#### TASK DIRECTIONS:
Each line starting at the one that contains "destruct (Z.eq_dec (Qfloor" and ending at the one that contains "(** Rounding a" must be returned exactly, and the rest of the listing is left out.

· · · · · · ·

Lemma inject_Z_le' (a b : Z) : (a <= b)%Z -> inject_Z a <= inject_Z b.
Proof. intros H. now rewrite <- Zle_Qle. Qed.

Lemma inject_Z_lt' (a b : Z) : (a < b)%Z -> inject_Z a < inject_Z b.
Proof. intros H. now rewrite <- Zlt_Qlt. Qed.

(** [exponentOf] finds the binade of a positive number *)
Lemma exponentOf_spec (q : Q) :
  0 < q -> pow2 (exponentOf q) <= q /\ q < pow2 (exponentOf q + 1).
Proof.
  intros Hq.
  assert (Hn : (0 < Qnum q)%Z) by (destruct q as [n d]; unfold Qlt in Hq; simpl in *; lia).
  pose proof (Z.log2_spec (Qnum q) Hn) as [Hn1 Hn2].
  pose proof (Z.log2_spec (Zpos (Qden q)) eq_refl) as [Hd1 Hd2].
  pose proof (Z.log2_nonneg (Qnum q)) as Hln.
  pose proof (Z.log2_nonneg (Zpos (Qden q))) as Hld.
  pose proof (Q_num_den q) as Hnd.
  apply inject_Z_le' in Hn1, Hd1. apply inject_Z_lt' in Hn2, Hd2.
  rewrite <- pow2_Z in Hn1, Hn2, Hd1, Hd2 by lia.
  set (ln := Z.log2 (Qnum q)) in *. set (ld := Z.log2 (Zpos (Qden q))) in *.
  set (n := inject_Z (Qnum q)) in *. set (d := inject_Z (Zpos (Qden q))) in *.
  assert (Hdpos : 0 < d) by (pose proof (pow2_pos ld); Lqa.lra).
  unfold exponentOf. fold ln ld. cbv zeta.
  destruct (Qle_bool (pow2 (ln - ld)) q) eqn:E.
  - apply Qle_bool_iff in E. split; [exact E|].
    assert (H1 : pow2 (ln - ld + 1) * pow2 ld == pow2 (Z.succ ln)).
    { rewrite <- pow2_plus. replace (ln - ld + 1 + ld)%Z with (Z.succ ln) by lia.
      reflexivity. }
    pose proof (pow2_pos (ln - ld + 1)) as HP.
    set (P := pow2 (ln - ld + 1)) in *. set (A := pow2 (Z.succ ln)) in *.
    set (B := pow2 ld) in *.
    Lqa.nra.
  - assert (E' : ~ pow2 (ln - ld) <= q)
      by (intros H; apply Qle_bool_iff in H; congruence).
    apply Qnot_le_lt in E'. split.
    + assert (H1 : pow2 (ln - ld - 1) * pow2 (Z.succ ld) == pow2 ln).
      { rewrite <- pow2_plus. replace (ln - ld - 1 + Z.succ ld)%Z with ln by lia.
        reflexivity. }
      pose proof (pow2_pos (ln - ld - 1)) as HP.
      set (P := pow2 (ln - ld - 1)) in *. set (A := pow2 ln) in *.
      set (B := pow2 (Z.succ ld)) in *.
      Lqa.nra.
    + replace (ln - ld - 1 + 1)%Z with (ln - ld)%Z by lia. exact E'.
Qed.

Lemma roundHalfEven_error (x : Q) :
  x - (1 # 2) <= inject_Z (roundHalfEven x) /\ inject_Z (roundHalfEven x) <= x + (1 # 2).
Proof.
  unfold roundHalfEven.
  pose proof (Qfloor_le x) as H1. pose proof (Qlt_floor x) as H2.
  rewrite inject_Z_plus in H2. change (inject_Z 1) with 1 in H2.
  destruct (Qcompare_spec (x - inject_Z (Qfloor x)) (1 # 2)) as [E|E|E].
  - destruct (Z.even (Qfloor x)); rewrite ?inject_Z_plus; change (inject_Z 1) with 1;
      Lqa.lra.
  - Lqa.lra.
  - rewrite inject_Z_plus. change (inject_Z 1) with 1. Lqa.lra.
Qed.

Lemma roundHalfEven_mono (x : Q) (k : Z) :
  (inject_Z k <= x -> (k <= roundHalfEven x)%Z)
  /\ (x <= inject_Z k -> (roundHalfEven x <= k)%Z).
Proof.
  unfold roundHalfEven.
  pose proof (Qfloor_le x) as H1. pose proof (Qlt_floor x) as H2.
  split; intros H.
  - assert (Hk : (k <= Qfloor x)%Z)
      by (rewrite <- (Qfloor_Z k); now apply Qfloor_resp_le).
    destruct (Qcompare _ _); [destruct (Z.even _)| |]; lia.
  - assert (Hk : (Qfloor x <= k)%Z)
      by (rewrite <- (Qfloor_Z k); now apply Qfloor_resp_le).
    destruct (Z.eq_dec (Qfloor x) k) as [E|E].
    + assert (Hx : x == inject_Z k) by (rewrite <- E in *; Lqa.lra).
      assert (Hc : Qcompare (x - inject_Z (Qfloor x)) (1 # 2) = Lt).
      { rewrite <- Qlt_alt, E, Hx. Lqa.lra. }
      rewrite Hc. lia.
    + destruct (Qcompare _ _); [destruct (Z.even _)| |]; lia.
Qed.

(** Rounding a positive number gives a number with a significand of 53
    bits in the binade of the number (or the power of two that ends it),
    no further away than half a unit of the last place *)
Lemma roundPos_nearest (q : Q) :
  0 < q ->
  exists m : Z,
    (2 ^ 52 <= m <= 2 ^ 53)%Z
    /\ roundPos q == inject_Z m * pow2 (exponentOf q - 52)
    /\ Qabs (roundPos q - q) <= (1 # 2) * pow2 (exponentOf q - 52).
Proof.
  intros Hq. unfold roundPos. cbv zeta.
  destruct (exponentOf_spec q Hq) as [He1 He2].
  set (e := exponentOf q) in *.
  destruct (roundHalfEven_error (q * pow2 (52 - e))) as [Hr1 Hr2].
  destruct (roundHalfEven_mono (q * pow2 (52 - e)) (2 ^ 52)) as [Hm1 _].
  destruct (roundHalfEven_mono (q * pow2 (52 - e)) (2 ^ 53)) as [_ Hm2].
  exists (roundHalfEven (q * pow2 (52 - e))).
  assert (Hinv : pow2 (52 - e) * pow2 (e - 52) == 1).
  { rewrite <- pow2_plus. replace (52 - e + (e - 52))%Z with 0%Z by lia. reflexivity. }
  assert (Hlo : pow2 e * pow2 (52 - e) == inject_Z (2 ^ 52)).
  { rewrite <- pow2_plus. replace (e + (52 - e))%Z with 52%Z by lia. reflexivity. }
  assert (Hhi : pow2 (e + 1) * pow2 (52 - e) == inject_Z (2 ^ 53)).
  { rewrite <- pow2_plus. replace (e + 1 + (52 - e))%Z with 53%Z by lia. reflexivity. }
  pose proof (pow2_pos (e - 52)) as Hp. pose proof (pow2_pos (52 - e)) as Hp'.
  split; [|split].
  - split.
    + apply Hm1. rewrite <- Hlo. apply Qmult_le_compat_r; [assumption | Lqa.lra].
    + apply Hm2. rewrite <- Hhi. apply Qmult_le_compat_r; [Lqa.lra | Lqa.lra].
  - apply Qred_correct.
  - rewrite Qred_correct.
    set (r := inject_Z (roundHalfEven (q * pow2 (52 - e)))) in *.
    set (p := pow2 (e - 52)) in *. set (p' := pow2 (52 - e)) in *.
    assert (Hx : q * p' * p == q) by (rewrite <- Qmult_assoc, Hinv; ring).
    assert (H1 : 0 <= (r - (q * p' - (1 # 2))) * p) by (apply Qmult_le_0_compat; Lqa.lra).
    assert (H2 : 0 <= (q * p' + (1 # 2) - r) * p) by (apply Qmult_le_0_compat; Lqa.lra).
    apply Qabs_Qle_condition. split; Lqa.nra.
Qed.

(** Hence the relative error of one rounding is at most [2^-53] *)
Lemma roundPos_error (q : Q) :
  0 < q -> (1 - roundoff) * q <= roundPos q /\ roundPos q <= (1 + roundoff) * q.
Proof.
  intros Hq.
  destruct (roundPos_nearest q Hq) as [m [_ [_ Hnear]]].
  destruct (exponentOf_spec q Hq) as [He _].
  set (e := exponentOf q) in *.
  assert (Hsplit : pow2 e == pow2 52 * pow2 (e - 52)).
  { rewrite <- pow2_plus. replace (52 + (e - 52))%Z with e by lia. reflexivity. }
  assert (Hu : roundoff * pow2 52 == 1 # 2) by reflexivity.
  assert (Hupos : 0 < roundoff) by reflexivity.
  assert (H3 : roundoff * pow2 e <= roundoff * q) by (apply Qmult_le_l; assumption).
  assert (H4 : roundoff * pow2 e == (1 # 2) * pow2 (e - 52))
    by (rewrite Hsplit, Qmult_assoc, Hu; reflexivity).
  apply Qabs_Qle_condition in Hnear as [Hn1 Hn2].
  set (r := roundPos q) in *. set (u := roundoff) in *.
  set (p := pow2 (e - 52)) in *. set (E := pow2 e) in *.
  split; Lqa.lra.
Qed.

· · · · · · ·

#### SOLUTION FOR THIS TASK:
    destruct (Z.eq_dec (Qfloor x) k) as [E|E].
    + assert (Hx : x == inject_Z k) by (rewrite <- E in *; Lqa.lra).
      assert (Hc : Qcompare (x - inject_Z (Qfloor x)) (1 # 2) = Lt).
      { rewrite <- Qlt_alt, E, Hx. Lqa.lra. }
      rewrite Hc. lia.
    + destruct (Qcompare _ _); [destruct (Z.even _)| |]; lia.
Qed.

(** Rounding a positive number gives a number with a significand of 53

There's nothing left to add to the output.